Kedua, GAPPRI berharap HJE pada 2025 juga tidak naik, guna menyesuaikan dengan daya beli yang semakin rendah. Ketiga, tidak dinaikkan PPN pada 2025, demi menjaga penjualan dalam kondisi turunnya daya beli masyarakat.

Selanjutnya, yang keempat, mendorong agar Operasi Gempur Rokok Ilegal terus ditingkatkan sampai ke produsen rokok ilegal secara extra ordinary dengan melibatkan aparat penegak hukum (APH) terkait.

"Empat usulan kami dimaksudkan lebih berpihak melindungi rokok legal yang sudah merekrut banyak tenaga kerja terutama tenaga kerja wanita dan sebagian besar pabrik padat berbahan baku dalam negeri," terang Henry.

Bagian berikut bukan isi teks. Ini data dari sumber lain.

(** * Zenith: the daily time-allocation scheduler, the overlap validator,
      the task state machine and the reminder scheduler.

    A shallow embedding of the algorithmic core of the application
    (components.tsx, App.tsx, services.ts, types.ts) and the properties
    proved about it.

    Numbers are JavaScript doubles in the source.  The number inputs store
    [parseInt(value) || 0], so durations are integers, and instants are
    integer milliseconds; below 2^53 double arithmetic on them is exact,
    and a duration beyond that is far longer than a day and fits no slot
    either way.  They are embedded as [Z].

    Strings stand for texts by the bytes of their UTF-8 form.  Where the
    code asks the host about a text ([trim] in the duration form,
    [toLowerCase] in the search of the task list), the function of the
    host is an argument of the definition and the theorems hold for every
    such function. *)

From stdpp Require Import gmap strings list fin_maps sorting.
From Stdlib Require Import ZArith Lia.

Open Scope Z_scope.

(** ** types.ts *)

Inductive Status := pending | in_progress | completed.
Inductive Priority := low | medium | high.

#[global] Instance Status_eq_dec : EqDecision Status.
Proof. solve_decision. Defined.
#[global] Instance Priority_eq_dec : EqDecision Priority.
Proof. solve_decision. Defined.

Record Category := mkCategory {
  cat_id : string;
  cat_name : string;
  cat_color : string
}.

Record Task := mkTask {
  id : string;
  title : string;
  description : option string;
  startTime : Z;
  endTime : Z;
  status : Status;
  priority : Priority;
  categoryId : string;
  order : Z;
  createdAt : Z
}.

(Petugas kantor Bea Cukai Kudus menunjukkan rokok ilegal hasil operasi. Foto: Metrotvnews.com/Rhobi Shani)
 

Peredaran rokok ilegal makin buas


Henry mengungkapkan, industri hasil tembakau (IHT) nasional sedang tidak baik-baik saja. Dalam hal ini, terjadi fenomena down trading atau penyusutan konsumsi rokok Golongan I.

Rokok Golongan II pun ikut mengalami penyusutan lantaran para konsumen berpindah ke rokok yang lebih murah lagi, termasuk rokok ilegal.

Peredaran rokok ilegal pun terus menggerus pangsa pasar rokok legal. Hal ini tercermin dari penerimaan CHT 2023 yang tidak mencapai target. "Prediksi kami target CHT tahun 2024 pun tidak akan tercapai," tutur dia.

Fakta-fakta di atas menandakan harga rokok legal di Indonesia sudah tidak terjangkau oleh sebagian besar konsumen karena daya beli mereka sangat lemah seiring tingginya kenaikan tarif CHT periode pada 2020-2024.

"Dengan menjaga tarif CHT, HJE, serta PPN, hal ini tentu akan membantu pemulihan iklim industri rokok legal dengan harapan produksi dapat meningkat dan pasti target penerimaan CHT dapat tercapai," terang Henry.

Diketahui, Ditjen Bea dan Cukai mencatat tingkat peredaran rokok ilegal pada 2023 mengalami peningkatan menjadi 6,86 persen. Angka itu menunjukkan ada potensi penerimaan negara yang tidak terselamatkan senilai Rp15,01 triliun.